O autor acrescenta ainda que “a imaginação não é um divertimento do cérebro, algo aprendido de graça, mas sim uma função vitalmente necessária”. Essa consideração chama a atenção para o erro do senso comum em criar uma fronteira impenetrável entre fantasia e realidade.

Para Vygotsky (1987), “a atividade criadora da imaginação se encontra na relação direta com a riqueza e variedade da experiência acumulada pelo homem, porque esta experiência é o material com que constrói os edifícios de sua fantasia”. No entanto, esse processo não é instantâneo. Primeiro acontecem as experiências, seguido de uma fase de incubação ou amadurecimento.

Este autor nos leva a refletir sobre a importância de ampliar as experiências das crianças quando o objetivo é proporcionar bases sólidas para a sua atividade criadora. Tal princípio nos leva a indagar qual a possibilidade de acesso a novas vivências que proporcionamos às crianças, especialmente na pré-escola e na creche.

A presença do livro na infância e o ato de ler histórias para e com crianças é uma alternativa para ampliar as experiências a partir da imaginação/experiência do outro, como sinaliza Vygotsky (1987). Mas também podemos encontrar muitos debates sobre o encontro da criança pequena com livros de histórias priorizando a dimensão da aquisição da linguagem apenas no aspecto da alfabetização, ligada à relação fonema-grafema, o que Bonnafé entende como:

La tentación de lo utilitario, como la presión insistente para el aprendizaje precoz, reviste muchas variantes. Los demônios de la rentabilidade, por desgracia tan difundidos entre los adultos, se verán con frecuencia más afirmados en los grupos desfavorecidos o entre niños con grandes dificultades en su desarrollo. (BONNAFÉ, 2008, p. 163)

Bartolomeu Campos de Queirós (2009) sugere um projeto literário como ação política e, Bonnafè (2008) discute a questão para além das leis de mercado, para que esta produção não conduza às relações das crianças por apenas uns dos aspectos de seu desenvolvimento. O bebê e a criança pequena estão atentos ao que ocorre a sua volta, mesmo que seus processos de percepção e de expressão ainda não se encontrem esquadrinhados dentro dos padrões e normas.
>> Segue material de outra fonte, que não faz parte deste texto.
(* ===== verification/CloneProofs.v ===== *)
(** * Cloning a site: what is proved before the data is dropped, and afterwards *)
From S2P Require Import Prelude GoStd Intervals GtidSet Effects Claims Protocol Clone.

Local Open Scope Z_scope.

#[local] Arguments prog_bind {Op Ans A B} _ _ : simpl never.

Import GTID Clone.

(** ** Calls of a run *)

Definition made (h : list (event ans)) (o : op) (x : ans o) : Prop := ev o x ∈ h.

Lemma made_l h t o x : made h o x -> made (h ++ t) o x.
Proof. intros H. apply elem_of_app. by left. Qed.

Lemma made_r h t o x : made t o x -> made (h ++ t) o x.
Proof. intros H. apply elem_of_app. by right. Qed.

Lemma made_last h o x : made (h ++ [ev o x]) o x.
Proof. apply made_r. left. Qed.

#[local] Hint Resolve made_l made_r made_last : core.

Definition is_clone (o : op) : bool := match o with CloneInstance _ _ => true | _ => false end.

(** The site's executed set was read as [g]. *)
Definition set_read (h : list (event ans)) (c : party) (g : GTIDSet) : Prop := exists raw, made h (GetGtidExecuted c) (Some raw) /\ ParseGTIDSet raw = Ok g.

Lemma set_read_l h t c g : set_read h c g -> set_read (h ++ t) c g.
Proof. intros (raw & H & E). exists raw. auto. Qed.

Lemma set_read_r h t c g : set_read t c g -> set_read (h ++ t) c g.
Proof. intros (raw & H & E). exists raw. auto. Qed.

#[local] Hint Resolve set_read_l set_read_r : core.

Section goroutine.

Context (donor primaryHost source : string).

(** The donor was the confirmed primary when the goroutine started. *)
Definition named (h : list (event ans)) : Prop := source = "fresh-deploy" \/ made h ConfirmedActivePrimary (Some donor).

(** Nothing has to be cloned: the donor holds all the recipient has. *)
Definition contained (h : list (event ans)) : Prop := source <> "reclone"
  /\ exists p r, set_read h Donor p /\ set_read h Recipient r /\ IsEmpty p = false /\ IsEmpty r = false /\ Contains p r = true.

(** The recipient answers again, its clone status was accepted, and it is not left empty
    beside a donor with data. *)
Definition verified (h : list (event ans)) : Prop :=
  (exists b, made h (CheckReadOnly Recipient) (Ok b))
  /\ (exists prev st, made h CloneStatus st /\ outcome prev st = Ok true)
  /\ exists d r, set_read h Donor d /\ set_read h Recipient r /\ (IsEmpty r = true -> IsEmpty d = true).

(** When the goroutine may make the call. *)
Definition guarded (h : list (event ans)) (o : op) : Prop :=
  match o with
  | SetSuperReadOnly false => named h /\ made h (CheckReadOnly Donor) (Ok false) /\ Forall (fun e => is_clone (projT1 e) = false) h
  | CloneInstance host _ => host = primaryHost /\ named h /\ made h (CheckReadOnly Donor) (Ok false) /\ made h (SetSuperReadOnly false) None
                            /\ Forall (fun e => is_clone (projT1 e) = false) h
  | StopReplica | ResetReplicaAll => made h (SetSuperReadOnly true) None
  | ChangeReplicationSource host => host = primaryHost /\ named h /\ made h (SetSuperReadOnly true) None /\ (contained h \/ verified h)
  | StartReplica => made h (ChangeReplicationSource primaryHost) None
  | _ => True
  end.

#[local] Abbreviation gw := (cwp guarded).

Lemma named_l h t : named h -> named (h ++ t).
Proof using. intros [?|?]; [by left|right; auto]. Qed.

Lemma contained_l h t : contained h -> contained (h ++ t).
Proof using. intros (Hs & p & r & Hp & Hr & H). split; [done|]. exists p, r. auto. Qed.

Lemma verified_l h t : verified h -> verified (h ++ t).
Proof using.
  intros ((b & Hb) & (prev & st & Hs & E) & d & r & Hd & Hr & H). split; [exists b; auto|]. split; [exists prev, st; auto|]. exists d, r. auto.
Qed.

#[local] Hint Resolve named_l contained_l verified_l : core.

(** Calls that need no condition. *)
Definition harmless (o : op) : bool :=
  match o with
  | SetSuperReadOnly on => on
  | CloneInstance _ _ | StopReplica | ResetReplicaAll | ChangeReplicationSource _ | StartReplica => false
  | _ => true
  end.

Lemma harmless_ok h o : harmless o = true -> guarded h o.
Proof using. by destruct o as [| |[]| | | | | | | | | | | | | | | | |]. Qed.

Lemma gw_call o h (Q : list (event ans) -> ans o -> Prop) : guarded h o -> (forall x, Q (h ++ [ev o x]) x) -> gw (call o) h Q.
Proof using. intros Ho H. split; [done|]. exact H. Qed.

Lemma gw_frees {A} (p : prog ans A) h (Q : list (event ans) -> A -> Prop) : frees harmless p -> (forall tr a, runs p tr a -> Q (h ++ tr) a) -> gw p h Q.
Proof using. intros Hp HQ. eapply (cwp_runs _ harmless); [apply harmless_ok|done|done]. Qed.

#[local] Ltac harmless :=
  repeat match goal with
  | |- frees _ (Ret _) => exact I
  | |- frees _ (call _) => split; [reflexivity|intros ?; exact I]
  | |- frees _ (prog_bind _ _) => apply frees_bind; [|intros ?]
  | |- frees _ (match ?x with _ => _ end) => destruct x
  | |- frees _ _ => assumption
  end.

Lemma frees_phase ph : frees harmless (set_phase ph).
Proof using. unfold set_phase. harmless. Qed.

Lemma frees_retry n p : frees harmless p -> frees harmless (RetryWithBackoff n p).
Proof using.
  intros Hp. induction n as [|n IH]; cbn [RetryWithBackoff]; harmless.
Qed.

(** The recipient answered. *)
Lemma came_back_runs tr : runs came_back tr true -> exists b, made tr (CheckReadOnly Recipient) (Ok b).
Proof using.
  unfold came_back. generalize 10%nat. intros n. revert tr. induction n as [|n IH]; intros tr H; cbn [RetryWithBackoff] in H.
  all: apply runs_bind_iff in H as (t1 & c & t2 & -> & H1 & H); destruct c; [by apply runs_Ret_iff in H as [_ ?]|].
  all: apply runs_bind_iff in H as (t3 & ok & t4 & -> & H2 & H); destruct ok.
  1,3: apply runs_bind_iff in H2 as (t5 & ro & t6 & -> & ->%runs_call_iff & [_ E]%runs_Ret_iff);
    destruct ro as [b|]; [exists b; apply made_r, made_l, made_l; left|done].
  - by apply runs_Ret_iff in H as [_ ?].
  - apply runs_bind_iff in H as (t5 & fired & t6 & -> & H3 & H). destruct fired; [|by apply runs_Ret_iff in H as [_ ?]].
    apply IH in H as [b Hb]. exists b. auto.
Qed.

Lemma await_runs fuel deadline prev tr : runs (await_outcome fuel deadline prev) tr None -> exists st, made tr CloneStatus st /\ outcome prev st = Ok true.
Proof using.
  revert tr. induction fuel as [|fuel IH]; intros tr H; cbn [await_outcome] in H; [by apply runs_Ret_iff in H as [_ ?]|].
  apply runs_bind_iff in H as (t1 & st & t2 & -> & ->%runs_call_iff & H). destruct (outcome prev st) as [[]|e] eqn:E.
  - exists st. split; [apply made_l; left|done].
  - apply runs_bind_iff in H as (t3 & now & t4 & -> & _ & H). destruct (_ <? _); [by apply runs_Ret_iff in H as [_ ?]|].
    apply runs_bind_iff in H as (t5 & fired & t6 & -> & _ & H). destruct fired; [|by apply runs_Ret_iff in H as [_ ?]].
    apply IH in H as (st' & Hs & E'). exists st'. auto.
  - by apply runs_Ret_iff in H as [_ ?].
Qed.

Lemma frees_await fuel deadline prev : frees harmless (await_outcome fuel deadline prev).
Proof using.
  induction fuel as [|fuel IH]; cbn [await_outcome]; harmless.
Qed.

Lemma frees_verify fuel prev : frees harmless (verifyCloneOutcome fuel prev).
Proof using.
  pose proof frees_await. unfold verifyCloneOutcome, sets_after. harmless; auto.
Qed.

Lemma verify_runs fuel prev tr : runs (verifyCloneOutcome fuel prev) tr None ->
  (exists prev st, made tr CloneStatus st /\ outcome prev st = Ok true)
  /\ exists d r, set_read tr Donor d /\ set_read tr Recipient r /\ (IsEmpty r = true -> IsEmpty d = true).
Proof using.
  unfold verifyCloneOutcome. intros H. apply runs_bind_iff in H as (t1 & now & t2 & -> & _ & H). apply runs_bind_iff in H as (t3 & f & t4 & -> & _ & H).
  apply runs_bind_iff in H as (t5 & e & t6 & -> & H1 & H). destruct e as [e|]; [by apply runs_Ret_iff in H as [_ ?]|].
  apply await_runs in H1 as (st & Hs & E). split; [exists prev, st; auto|]. unfold sets_after in H.
  apply runs_bind_iff in H as (t7 & draw & t8 & -> & ->%runs_call_iff & H). destruct draw as [draw|]; [|by apply runs_Ret_iff in H as [_ ?]].
  apply runs_bind_iff in H as (t9 & rraw & t10 & -> & ->%runs_call_iff & H). apply runs_Ret_iff in H as [-> Er]. destruct rraw as [rraw|]; [|done].
  destruct (ParseGTIDSet draw) as [d|] eqn:Ed; [|done]. destruct (ParseGTIDSet rraw) as [r|] eqn:Err; [|done]. exists d, r.
  split; [exists draw; split; [|done]; do 3 apply made_r; apply made_l; left|].
  split; [exists rraw; split; [|done]; do 4 apply made_r; apply made_l; left|]. intros He. rewrite He in Er. by destruct (IsEmpty d).
Qed.

Lemma skip_runs tr : runs canSkipClone tr true -> exists p r, set_read tr Donor p /\ set_read tr Recipient r /\ IsEmpty p = false /\ IsEmpty r = false /\ Contains p r = true.
Proof using.
  unfold canSkipClone. intros H. apply runs_bind_iff in H as (t1 & praw & t2 & -> & ->%runs_call_iff & H). destruct praw as [praw|]; [|by apply runs_Ret_iff in H as [_ ?]].
  apply runs_bind_iff in H as (t3 & rraw & t4 & -> & ->%runs_call_iff & H). apply runs_Ret_iff in H as [-> E]. destruct rraw as [rraw|]; [|done].
  destruct (ParseGTIDSet praw) as [p|] eqn:Ep; [|done]. destruct (ParseGTIDSet rraw) as [r|] eqn:Er; [|done]. exists p, r.
  symmetry in E. apply andb_true_iff in E as [[E1%negb_true_iff E2%negb_true_iff]%andb_true_iff E3].
  split; [exists praw; split; [apply made_l; left|done]|]. split; [exists rraw; split; [apply made_r, made_l; left|done]|done].
Qed.

(** ** The steps *)

#[local] Abbreviation unissued h := (Forall (fun e => is_clone (projT1 e) = false) h).

Definition started (h : list (event ans)) (r : option boot_error) : Prop := r = None -> made h StartReplica None.

Lemma gw_setup h : named h -> contained h \/ verified h -> gw (setupReplicationForBootstrap primaryHost) h started.
Proof using.
  intros Hn Hc. unfold setupReplicationForBootstrap, SetupReplication, must. apply cwp_bind, cwp_bind, gw_call; [exact I|].
  intros [msg|]; [done|]. apply cwp_bind, gw_call; [apply made_last|]. intros s1. apply cwp_bind, gw_call; [apply made_l, made_last|]. intros s2.
  apply cwp_bind, gw_call.
  { split; [done|]. split; [auto|]. split; [do 2 apply made_l; apply made_last|]. destruct Hc; [left|right]; auto. }
  intros [msg|]; [done|]. apply cwp_bind, gw_call; [apply made_last|]. intros [msg|]; [done|]. intros _. apply made_last.
Qed.

Lemma gw_cleared h timeout : named h -> made h (CheckReadOnly Donor) (Ok false) -> made h (SetSuperReadOnly false) None -> unissued h ->
  gw (clone_cleared primaryHost timeout) h (fun _ _ => True).
Proof using.
  intros Hn Hw Hs Hi. unfold clone_cleared. apply cwp_bind, gw_call; [exact I|]. intros [msg|]; [by split|].
  apply cwp_bind, gw_call; [exact I|]. intros kills. cbn zeta. apply cwp_bind, gw_call.
  { split; [done|]. split; [auto|]. split; [auto|]. split; [auto|]. repeat apply Forall_app_2; [done|by repeat constructor..]. }
  intros [msg|]; [|done]. apply cwp_bind. destruct (isCloneConnectionDrop msg); [done|]. by split.
Qed.

Lemma gw_boot h timeout : named h -> unissued h -> gw (BootstrapReplica primaryHost timeout) h (fun _ _ => True).
Proof using.
  intros Hn Hi. unfold BootstrapReplica, must. apply cwp_bind, gw_call; [exact I|]. intros [[]|msg]; [done| |done].
  apply cwp_bind, gw_call; [exact I|]. intros [msg|]; [done|]. apply cwp_bind, gw_call; [exact I|]. intros [msg|]; [done|].
  apply cwp_bind, gw_call.
  { split; [auto|]. split; [auto|]. repeat apply Forall_app_2; [done|by repeat constructor..]. }
  intros [msg|]; [done|]. apply gw_cleared; auto. repeat apply Forall_app_2; [done|by repeat constructor..].
Qed.

Lemma gw_run_clone fuel h : named h -> unissued h -> gw (run_clone fuel primaryHost) h started.
Proof using.
  intros Hn Hi. unfold run_clone. apply cwp_bind, gw_call; [exact I|]. intros prev. cbn zeta. apply cwp_bind, gw_call; [exact I|]. intros f.
  apply cwp_bind. eapply cwp_mono; [apply cwp_extends, gw_boot; [auto|]|].
  { repeat apply Forall_app_2; [done|by repeat constructor..]. }
  intros h1 e [_ [t1 ->]]. destruct (match e with Some msg => _ | None => false end); [done|].
  apply cwp_bind, gw_frees; [apply frees_phase|]. intros t2 [] _. apply cwp_bind, gw_frees; [apply frees_retry; harmless|]. intros t3 back H3.
  destruct back; cbn [negb]; [|done]. apply came_back_runs in H3 as [b Hb]. apply cwp_bind, gw_frees; [apply frees_verify|]. intros t4 [err|] H4; [by split|].
  apply verify_runs in H4 as ((prev' & st & Hs & E) & d & r & Hd & Hr & He).
  apply cwp_bind, gw_frees; [apply frees_phase|]. intros t5 [] _. apply gw_setup; [auto 10|]. right. apply verified_l.
  split; [exists b; auto|]. split; [exists prev', st; auto|]. exists d, r. auto.
Qed.

Lemma gw_run_bootstrap fuel allow h : named h -> unissued h -> (allow = true -> source <> "reclone") -> gw (runBootstrap fuel primaryHost allow) h started.
Proof using.
  intros Hn Hi Ha. unfold runBootstrap. apply cwp_bind, gw_frees; [destruct allow; [unfold canSkipClone|]; harmless|]. intros t skip Hs.
  destruct skip.
  - destruct allow; [|by apply runs_Ret_iff in Hs as [_ ?]]. apply skip_runs in Hs as (p & r & Hp & Hr & E). apply cwp_bind, gw_frees; [apply frees_phase|].
    intros t2 [] _. apply gw_setup; [auto|]. left. apply contained_l. split; [auto|]. exists p, r. auto.
  - apply gw_run_clone; [auto|]. apply Forall_app_2; [done|]. destruct allow; [|by apply runs_Ret_iff in Hs as [-> _]].
    assert (frees (fun o => negb (is_clone o)) canSkipClone) as Hf by (unfold canSkipClone; harmless).
    pose proof (frees_runs _ _ _ _ Hf Hs) as H. eapply Forall_impl; [exact H|]. intros e. apply negb_true_iff.
Qed.

Lemma gw_goroutine fuel recipient owner gate callback :
  gw (clone_goroutine fuel donor recipient primaryHost source owner gate callback) [] started.
Proof using.
  unfold clone_goroutine. apply cwp_bind, (cwp_mono _ _ _ (fun h lost => (lost = None -> named h) /\ unissued h)).
  { unfold donor_error. case_bool_decide as E; [by split; [intros _; left|constructor]|]. apply cwp_bind, gw_call; [exact I|]. intros c.
    split; [|by repeat constructor]. destruct c as [c|]; [|done]. case_bool_decide; [subst|done]. intros _. right. apply made_last. }
  intros h lost [Hn Hi]. apply cwp_bind, (cwp_mono _ _ _ started).
  { destruct lost as [e|]; [done|]. apply gw_run_bootstrap; [by apply Hn|done|]. unfold recloning. intros E. by apply negb_true_iff, bool_decide_eq_false in E. }
  intros h1 err Hs. apply cwp_bind, gw_frees; [unfold release_hold; harmless|]. intros t2 [] _.
  apply cwp_bind, gw_frees; [harmless|]. intros t3 ok _. apply cwp_bind, gw_call; [exact I|]. intros f. apply cwp_bind, gw_call; [exact I|]. intros [] ->.
  do 4 apply made_l. by apply Hs.
Qed.

End goroutine.

(** C6. The clone of a site drops its data at most once, with a CLONE from the host it was
    given, after the donor was named the confirmed primary (not asked for the source
    fresh-deploy), the donor answered that it is writable, and the clear of the recipient's
    super_read_only was acknowledged. Replication is stopped and reset only after
    super_read_only=ON was acknowledged. It is repointed only, besides, at that host, the
    donor being so named, and when this is no reclone and the donor, with data, holds all
    the recipient's non-empty set, or when the recipient answered again, an accepted clone
    status was read, and it was not left empty beside a donor with data. It is started only
    after the repoint was acknowledged, and a clone that is reported successful started it. *)
Theorem clone_guarded fuel donor recipient primaryHost source owner gate callback tr r :
  runs (clone_goroutine fuel donor recipient primaryHost source owner gate callback) tr r ->
  (forall t1 o x t2, tr = t1 ++ ev o x :: t2 -> guarded donor primaryHost source t1 o)
  /\ (r = None -> made tr StartReplica None).
Proof.
  intros H. destruct (cwp_sound _ _ _ _ _ _ (gw_goroutine donor primaryHost source fuel recipient owner gate callback) H) as [Hm Hs].
  split; [|exact Hs]. intros t1 o x t2 E. apply (Hm t1 (ev o x) t2 E).
Qed.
Ao incluir a criança desde bebê no ato de comunicação literária como caminho de aprendizagem, proporcionamos situações para a convivência com a linguagem em suas muitas possibilidades. Dessa forma é possível compreender o desenvolvimento de uma criança como processo, que não é linear e nem homogêneo.

Para Bonnafé (2008), a criança pequena desde bebê tem em seu cotidiano o contato com duas formas de linguagem: a do cotidiano e a narrativa. Cada uma destas linguagens atende a necessidades diferentes. Destacamos aqui que o encontro com a narrativa, entre tantas possibilidades, proporciona o contato com a relação entre imaginação e realidade, que Vygotsky (1987) apresenta como potência na constituição do sujeito e de suas relações e que Bonnafé (2008) reitera como encontro:

Sin embargo, los niños que durante sus primeros años recibieron menos el lenguaje del relato conservan en ellos el deseo y la capacidad de colmar este vacío. Es importante ayudarlos a crear ocasiones de encuentro; y este encuentro con un libro, a cualquier edad, es como el encuentro con un nuevo amigo; no puede imponerse, sólo sugerirse. (BONNAFÉ, 2008, p. 49)

Este encontro com um novo amigo é um convite sem imposição. A entrada de bebês e crianças pequenas nas creches determinou o incremento da produção de livros para esta faixa etária. Ao nos referimos aos livros de literatura infantil, estamos tratando de relações, vínculos que se dão por meio da linguagem, considerada por nós como resultado das ações dos sujeitos que são constituídos na e pela linguagem.